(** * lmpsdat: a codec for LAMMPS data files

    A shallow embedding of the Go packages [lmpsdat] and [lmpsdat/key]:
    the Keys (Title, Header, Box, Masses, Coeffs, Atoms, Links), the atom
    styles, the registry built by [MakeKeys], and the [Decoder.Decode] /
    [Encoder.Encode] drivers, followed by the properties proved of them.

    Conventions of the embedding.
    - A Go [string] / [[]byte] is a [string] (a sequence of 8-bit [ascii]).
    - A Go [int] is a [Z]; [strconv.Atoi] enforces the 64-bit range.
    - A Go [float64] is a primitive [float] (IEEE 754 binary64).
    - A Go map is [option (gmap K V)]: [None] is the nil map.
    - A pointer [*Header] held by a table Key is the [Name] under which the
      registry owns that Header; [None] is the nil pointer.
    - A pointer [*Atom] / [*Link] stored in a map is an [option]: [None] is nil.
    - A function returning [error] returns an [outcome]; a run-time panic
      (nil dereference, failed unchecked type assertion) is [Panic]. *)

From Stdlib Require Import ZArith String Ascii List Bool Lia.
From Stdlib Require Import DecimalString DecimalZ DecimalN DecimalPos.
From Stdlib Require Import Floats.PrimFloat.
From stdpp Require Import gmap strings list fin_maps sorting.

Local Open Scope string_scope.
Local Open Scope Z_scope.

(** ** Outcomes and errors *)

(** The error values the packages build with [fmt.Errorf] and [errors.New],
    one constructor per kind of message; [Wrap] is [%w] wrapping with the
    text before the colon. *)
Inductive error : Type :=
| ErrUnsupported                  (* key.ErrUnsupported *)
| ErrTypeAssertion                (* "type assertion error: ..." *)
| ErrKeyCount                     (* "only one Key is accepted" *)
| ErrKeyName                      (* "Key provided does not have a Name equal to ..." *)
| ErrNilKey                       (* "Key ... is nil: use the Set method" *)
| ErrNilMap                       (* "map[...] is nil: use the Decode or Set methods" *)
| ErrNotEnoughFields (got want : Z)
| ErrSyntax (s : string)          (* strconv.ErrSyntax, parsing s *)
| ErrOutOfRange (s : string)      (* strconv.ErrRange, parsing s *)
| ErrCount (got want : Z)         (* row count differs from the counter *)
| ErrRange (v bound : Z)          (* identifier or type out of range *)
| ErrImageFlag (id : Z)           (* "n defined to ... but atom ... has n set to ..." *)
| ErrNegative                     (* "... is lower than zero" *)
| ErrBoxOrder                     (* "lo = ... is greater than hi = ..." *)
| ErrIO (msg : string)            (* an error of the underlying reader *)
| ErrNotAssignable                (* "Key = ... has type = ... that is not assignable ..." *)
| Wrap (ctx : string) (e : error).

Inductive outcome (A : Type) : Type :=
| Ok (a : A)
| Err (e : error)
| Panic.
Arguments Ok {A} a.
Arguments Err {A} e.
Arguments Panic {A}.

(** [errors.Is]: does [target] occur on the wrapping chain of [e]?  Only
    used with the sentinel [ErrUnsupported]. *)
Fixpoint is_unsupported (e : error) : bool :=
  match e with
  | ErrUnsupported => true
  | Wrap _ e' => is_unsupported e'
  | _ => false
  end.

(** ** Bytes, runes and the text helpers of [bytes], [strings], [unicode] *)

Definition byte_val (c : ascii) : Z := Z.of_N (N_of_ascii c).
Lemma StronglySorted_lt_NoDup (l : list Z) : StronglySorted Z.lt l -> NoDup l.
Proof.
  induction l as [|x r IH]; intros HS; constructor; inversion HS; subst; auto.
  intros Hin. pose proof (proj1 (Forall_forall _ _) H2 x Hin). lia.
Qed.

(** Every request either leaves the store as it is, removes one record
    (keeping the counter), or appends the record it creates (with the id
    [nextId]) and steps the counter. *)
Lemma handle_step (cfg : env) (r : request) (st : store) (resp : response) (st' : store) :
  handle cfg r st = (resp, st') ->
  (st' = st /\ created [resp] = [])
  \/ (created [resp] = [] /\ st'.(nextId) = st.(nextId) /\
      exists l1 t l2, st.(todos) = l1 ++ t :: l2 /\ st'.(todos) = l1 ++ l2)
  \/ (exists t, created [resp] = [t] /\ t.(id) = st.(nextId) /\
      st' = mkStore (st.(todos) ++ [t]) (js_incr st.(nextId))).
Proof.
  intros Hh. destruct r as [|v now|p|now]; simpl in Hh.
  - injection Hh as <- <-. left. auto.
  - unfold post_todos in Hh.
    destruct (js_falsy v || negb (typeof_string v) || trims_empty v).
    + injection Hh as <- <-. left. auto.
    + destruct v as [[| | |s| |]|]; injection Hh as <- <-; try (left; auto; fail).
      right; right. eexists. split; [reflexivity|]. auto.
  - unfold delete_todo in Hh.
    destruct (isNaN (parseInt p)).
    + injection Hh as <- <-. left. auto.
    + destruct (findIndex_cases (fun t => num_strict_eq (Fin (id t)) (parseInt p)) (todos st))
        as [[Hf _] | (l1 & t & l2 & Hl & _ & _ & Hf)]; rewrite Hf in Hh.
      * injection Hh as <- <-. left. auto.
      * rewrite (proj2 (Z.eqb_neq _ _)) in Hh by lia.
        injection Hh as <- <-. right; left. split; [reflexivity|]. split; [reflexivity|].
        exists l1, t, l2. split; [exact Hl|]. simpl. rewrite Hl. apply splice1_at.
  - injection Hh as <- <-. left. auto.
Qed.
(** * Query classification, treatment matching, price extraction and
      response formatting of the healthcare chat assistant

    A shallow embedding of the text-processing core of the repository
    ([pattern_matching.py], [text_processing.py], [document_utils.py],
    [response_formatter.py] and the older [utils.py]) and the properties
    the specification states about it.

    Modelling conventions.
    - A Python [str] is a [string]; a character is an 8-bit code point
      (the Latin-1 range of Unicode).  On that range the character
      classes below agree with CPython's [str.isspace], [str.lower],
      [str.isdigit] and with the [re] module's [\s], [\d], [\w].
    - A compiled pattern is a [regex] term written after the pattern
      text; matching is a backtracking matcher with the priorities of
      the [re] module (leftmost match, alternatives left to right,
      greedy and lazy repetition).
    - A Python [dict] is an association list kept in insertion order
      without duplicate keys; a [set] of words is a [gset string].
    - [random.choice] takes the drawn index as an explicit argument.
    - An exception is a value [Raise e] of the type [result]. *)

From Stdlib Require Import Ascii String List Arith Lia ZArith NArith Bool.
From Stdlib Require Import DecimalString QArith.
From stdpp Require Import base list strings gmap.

---

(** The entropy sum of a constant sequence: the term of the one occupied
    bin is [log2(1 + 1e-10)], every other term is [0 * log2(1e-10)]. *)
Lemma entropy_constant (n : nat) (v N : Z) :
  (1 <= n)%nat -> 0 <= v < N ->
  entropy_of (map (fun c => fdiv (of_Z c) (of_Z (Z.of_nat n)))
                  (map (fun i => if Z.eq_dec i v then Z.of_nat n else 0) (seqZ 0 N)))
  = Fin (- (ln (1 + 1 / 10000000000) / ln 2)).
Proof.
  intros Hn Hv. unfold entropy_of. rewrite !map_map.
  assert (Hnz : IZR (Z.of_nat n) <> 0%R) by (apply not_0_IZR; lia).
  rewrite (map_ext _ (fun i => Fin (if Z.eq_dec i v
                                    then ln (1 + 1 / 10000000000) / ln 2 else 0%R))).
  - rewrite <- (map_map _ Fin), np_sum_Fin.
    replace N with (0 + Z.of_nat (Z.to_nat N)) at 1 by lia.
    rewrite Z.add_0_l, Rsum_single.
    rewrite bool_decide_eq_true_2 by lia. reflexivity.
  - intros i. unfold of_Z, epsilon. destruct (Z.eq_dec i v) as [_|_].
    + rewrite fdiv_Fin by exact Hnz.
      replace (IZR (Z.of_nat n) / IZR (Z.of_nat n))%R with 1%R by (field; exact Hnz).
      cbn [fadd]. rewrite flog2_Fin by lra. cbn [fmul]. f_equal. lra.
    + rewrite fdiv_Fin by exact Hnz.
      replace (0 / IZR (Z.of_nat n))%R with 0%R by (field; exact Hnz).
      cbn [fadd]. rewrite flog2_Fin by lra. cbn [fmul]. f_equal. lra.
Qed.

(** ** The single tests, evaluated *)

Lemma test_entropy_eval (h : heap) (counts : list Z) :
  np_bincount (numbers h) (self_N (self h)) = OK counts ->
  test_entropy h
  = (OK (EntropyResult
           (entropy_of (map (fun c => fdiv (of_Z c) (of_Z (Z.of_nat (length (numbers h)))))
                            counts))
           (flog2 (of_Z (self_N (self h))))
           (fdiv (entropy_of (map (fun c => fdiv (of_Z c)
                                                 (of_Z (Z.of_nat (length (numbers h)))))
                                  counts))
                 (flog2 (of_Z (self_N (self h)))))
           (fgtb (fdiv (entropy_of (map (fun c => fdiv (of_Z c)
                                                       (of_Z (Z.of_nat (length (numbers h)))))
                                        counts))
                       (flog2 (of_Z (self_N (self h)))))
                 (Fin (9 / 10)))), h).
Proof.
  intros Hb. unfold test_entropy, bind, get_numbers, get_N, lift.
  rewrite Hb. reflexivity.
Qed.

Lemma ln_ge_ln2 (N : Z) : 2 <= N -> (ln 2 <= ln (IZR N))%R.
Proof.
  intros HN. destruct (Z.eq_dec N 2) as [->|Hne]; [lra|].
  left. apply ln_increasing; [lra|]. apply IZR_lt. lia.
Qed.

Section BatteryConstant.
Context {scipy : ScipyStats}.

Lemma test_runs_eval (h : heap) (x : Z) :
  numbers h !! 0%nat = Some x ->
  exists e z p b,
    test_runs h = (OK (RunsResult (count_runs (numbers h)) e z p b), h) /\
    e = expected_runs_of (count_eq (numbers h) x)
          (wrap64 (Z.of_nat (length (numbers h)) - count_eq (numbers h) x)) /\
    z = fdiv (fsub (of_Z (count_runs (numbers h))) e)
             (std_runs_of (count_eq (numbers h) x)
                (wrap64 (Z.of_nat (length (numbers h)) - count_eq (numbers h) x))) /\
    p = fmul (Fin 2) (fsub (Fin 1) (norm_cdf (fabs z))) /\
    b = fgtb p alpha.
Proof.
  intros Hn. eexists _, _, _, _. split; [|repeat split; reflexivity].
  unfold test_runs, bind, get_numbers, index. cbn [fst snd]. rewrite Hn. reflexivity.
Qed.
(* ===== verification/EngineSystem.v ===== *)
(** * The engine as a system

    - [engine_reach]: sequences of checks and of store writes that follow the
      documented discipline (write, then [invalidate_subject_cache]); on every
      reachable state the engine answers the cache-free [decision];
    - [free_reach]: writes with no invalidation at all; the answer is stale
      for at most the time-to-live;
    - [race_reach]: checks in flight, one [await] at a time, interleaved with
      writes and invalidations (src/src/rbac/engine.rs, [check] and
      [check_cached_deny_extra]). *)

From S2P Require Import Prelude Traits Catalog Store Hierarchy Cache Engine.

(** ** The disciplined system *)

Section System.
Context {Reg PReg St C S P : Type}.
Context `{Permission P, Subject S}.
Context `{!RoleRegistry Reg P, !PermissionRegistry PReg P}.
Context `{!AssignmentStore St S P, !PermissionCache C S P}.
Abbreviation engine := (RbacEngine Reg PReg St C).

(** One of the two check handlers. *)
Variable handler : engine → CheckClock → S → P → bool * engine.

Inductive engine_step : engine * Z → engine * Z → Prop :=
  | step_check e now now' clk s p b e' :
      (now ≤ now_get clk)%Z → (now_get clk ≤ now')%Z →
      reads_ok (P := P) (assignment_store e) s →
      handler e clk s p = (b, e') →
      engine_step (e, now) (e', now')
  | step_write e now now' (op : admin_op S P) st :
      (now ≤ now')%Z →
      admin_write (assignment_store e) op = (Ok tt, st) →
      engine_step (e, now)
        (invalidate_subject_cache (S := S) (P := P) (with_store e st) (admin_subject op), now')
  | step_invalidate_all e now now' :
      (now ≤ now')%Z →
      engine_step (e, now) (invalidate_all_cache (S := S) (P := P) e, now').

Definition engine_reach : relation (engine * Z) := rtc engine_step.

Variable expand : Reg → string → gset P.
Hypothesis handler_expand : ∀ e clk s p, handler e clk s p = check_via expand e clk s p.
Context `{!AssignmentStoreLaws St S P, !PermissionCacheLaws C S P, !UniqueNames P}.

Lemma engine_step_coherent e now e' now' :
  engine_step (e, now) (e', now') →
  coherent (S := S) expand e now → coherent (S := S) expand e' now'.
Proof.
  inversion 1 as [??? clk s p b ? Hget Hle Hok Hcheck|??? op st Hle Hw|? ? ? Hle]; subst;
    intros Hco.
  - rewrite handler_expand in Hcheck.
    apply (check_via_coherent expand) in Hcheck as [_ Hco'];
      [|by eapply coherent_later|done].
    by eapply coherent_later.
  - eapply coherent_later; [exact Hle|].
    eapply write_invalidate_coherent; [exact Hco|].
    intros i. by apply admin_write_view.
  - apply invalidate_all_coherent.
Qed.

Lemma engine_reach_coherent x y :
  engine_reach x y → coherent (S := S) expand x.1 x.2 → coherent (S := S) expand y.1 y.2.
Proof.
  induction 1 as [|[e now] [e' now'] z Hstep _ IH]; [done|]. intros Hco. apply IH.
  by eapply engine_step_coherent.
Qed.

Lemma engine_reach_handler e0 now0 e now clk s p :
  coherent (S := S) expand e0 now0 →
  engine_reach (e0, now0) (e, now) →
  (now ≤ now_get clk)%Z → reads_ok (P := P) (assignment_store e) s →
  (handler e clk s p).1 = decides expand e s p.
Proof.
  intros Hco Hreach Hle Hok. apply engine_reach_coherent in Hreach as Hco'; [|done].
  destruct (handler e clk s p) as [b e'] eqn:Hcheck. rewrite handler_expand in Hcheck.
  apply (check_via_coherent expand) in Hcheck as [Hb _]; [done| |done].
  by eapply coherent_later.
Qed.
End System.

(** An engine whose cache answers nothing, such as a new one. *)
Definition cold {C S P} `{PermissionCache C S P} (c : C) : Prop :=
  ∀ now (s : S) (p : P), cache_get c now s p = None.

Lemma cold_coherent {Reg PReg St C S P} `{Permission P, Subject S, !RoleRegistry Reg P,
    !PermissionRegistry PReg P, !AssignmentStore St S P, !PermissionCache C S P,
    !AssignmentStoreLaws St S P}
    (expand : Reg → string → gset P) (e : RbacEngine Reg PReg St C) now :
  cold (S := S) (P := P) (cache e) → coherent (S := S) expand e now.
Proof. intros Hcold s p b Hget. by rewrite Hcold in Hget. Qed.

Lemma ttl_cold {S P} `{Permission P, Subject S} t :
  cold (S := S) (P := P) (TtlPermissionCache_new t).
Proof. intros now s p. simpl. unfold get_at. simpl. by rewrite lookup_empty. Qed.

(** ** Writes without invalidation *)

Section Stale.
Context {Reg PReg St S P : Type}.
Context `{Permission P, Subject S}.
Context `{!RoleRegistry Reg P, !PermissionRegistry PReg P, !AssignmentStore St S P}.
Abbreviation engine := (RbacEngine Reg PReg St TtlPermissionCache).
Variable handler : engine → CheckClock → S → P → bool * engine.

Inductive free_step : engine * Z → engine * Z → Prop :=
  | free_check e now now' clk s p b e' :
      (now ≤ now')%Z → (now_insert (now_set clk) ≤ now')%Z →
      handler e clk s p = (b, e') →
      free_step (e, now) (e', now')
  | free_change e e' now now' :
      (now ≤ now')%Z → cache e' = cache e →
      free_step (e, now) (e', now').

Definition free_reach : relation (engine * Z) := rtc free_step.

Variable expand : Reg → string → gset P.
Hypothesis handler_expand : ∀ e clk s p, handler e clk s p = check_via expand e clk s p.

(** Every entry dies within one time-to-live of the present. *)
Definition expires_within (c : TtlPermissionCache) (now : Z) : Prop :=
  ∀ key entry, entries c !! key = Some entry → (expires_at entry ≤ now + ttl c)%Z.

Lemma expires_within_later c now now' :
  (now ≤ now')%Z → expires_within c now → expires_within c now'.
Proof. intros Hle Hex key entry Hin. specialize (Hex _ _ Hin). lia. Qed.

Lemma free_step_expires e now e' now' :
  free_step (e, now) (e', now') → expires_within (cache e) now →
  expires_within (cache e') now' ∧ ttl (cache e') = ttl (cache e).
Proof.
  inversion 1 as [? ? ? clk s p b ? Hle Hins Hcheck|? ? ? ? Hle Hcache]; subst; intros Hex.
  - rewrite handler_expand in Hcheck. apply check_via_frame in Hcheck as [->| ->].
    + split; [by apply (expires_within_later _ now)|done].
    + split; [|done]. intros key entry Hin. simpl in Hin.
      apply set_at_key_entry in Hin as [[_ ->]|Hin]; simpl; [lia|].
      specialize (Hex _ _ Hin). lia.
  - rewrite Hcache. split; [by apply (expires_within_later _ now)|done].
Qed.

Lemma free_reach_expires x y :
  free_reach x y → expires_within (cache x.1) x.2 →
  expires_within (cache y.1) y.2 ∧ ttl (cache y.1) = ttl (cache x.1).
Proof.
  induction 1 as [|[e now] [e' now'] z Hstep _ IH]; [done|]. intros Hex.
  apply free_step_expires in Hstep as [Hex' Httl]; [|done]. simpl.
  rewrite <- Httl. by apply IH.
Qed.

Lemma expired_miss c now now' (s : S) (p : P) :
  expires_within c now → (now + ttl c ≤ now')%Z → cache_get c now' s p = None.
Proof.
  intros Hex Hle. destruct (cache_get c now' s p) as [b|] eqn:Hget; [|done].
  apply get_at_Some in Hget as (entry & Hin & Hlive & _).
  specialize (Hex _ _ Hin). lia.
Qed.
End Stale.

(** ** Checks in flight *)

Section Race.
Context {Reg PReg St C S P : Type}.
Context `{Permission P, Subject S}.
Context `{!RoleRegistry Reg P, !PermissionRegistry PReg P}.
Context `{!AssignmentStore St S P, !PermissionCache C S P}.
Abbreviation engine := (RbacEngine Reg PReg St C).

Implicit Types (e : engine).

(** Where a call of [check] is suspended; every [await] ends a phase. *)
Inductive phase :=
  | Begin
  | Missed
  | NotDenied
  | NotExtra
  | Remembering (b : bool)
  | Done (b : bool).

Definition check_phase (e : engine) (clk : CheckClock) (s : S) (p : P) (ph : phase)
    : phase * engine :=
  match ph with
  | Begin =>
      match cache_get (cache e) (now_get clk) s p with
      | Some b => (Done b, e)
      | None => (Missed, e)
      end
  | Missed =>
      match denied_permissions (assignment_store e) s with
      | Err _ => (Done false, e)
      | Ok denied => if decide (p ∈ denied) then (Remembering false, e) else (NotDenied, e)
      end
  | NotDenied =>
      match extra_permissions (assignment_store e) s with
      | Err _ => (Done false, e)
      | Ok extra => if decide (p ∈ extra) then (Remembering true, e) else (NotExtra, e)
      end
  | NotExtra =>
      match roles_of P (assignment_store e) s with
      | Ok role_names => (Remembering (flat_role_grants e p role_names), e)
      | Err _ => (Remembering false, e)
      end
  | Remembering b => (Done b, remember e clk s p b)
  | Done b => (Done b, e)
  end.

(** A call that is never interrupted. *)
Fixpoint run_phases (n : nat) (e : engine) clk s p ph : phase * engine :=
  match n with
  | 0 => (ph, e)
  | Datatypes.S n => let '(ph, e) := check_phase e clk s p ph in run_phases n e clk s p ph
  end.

■ EXERCISE OBJECTIVE: Within the listing above, the range opens at the line with "(** * lmpsdat: a codec for LAMMPS data files" and closes at the line with "- A Go [int]". Reproduce exactly the lines of that range, including both ends.

■ ANSWER BELOW:
(** * lmpsdat: a codec for LAMMPS data files

    A shallow embedding of the Go packages [lmpsdat] and [lmpsdat/key]:
    the Keys (Title, Header, Box, Masses, Coeffs, Atoms, Links), the atom
    styles, the registry built by [MakeKeys], and the [Decoder.Decode] /
    [Encoder.Encode] drivers, followed by the properties proved of them.

    Conventions of the embedding.
    - A Go [string] / [[]byte] is a [string] (a sequence of 8-bit [ascii]).
    - A Go [int] is a [Z]; [strconv.Atoi] enforces the 64-bit range.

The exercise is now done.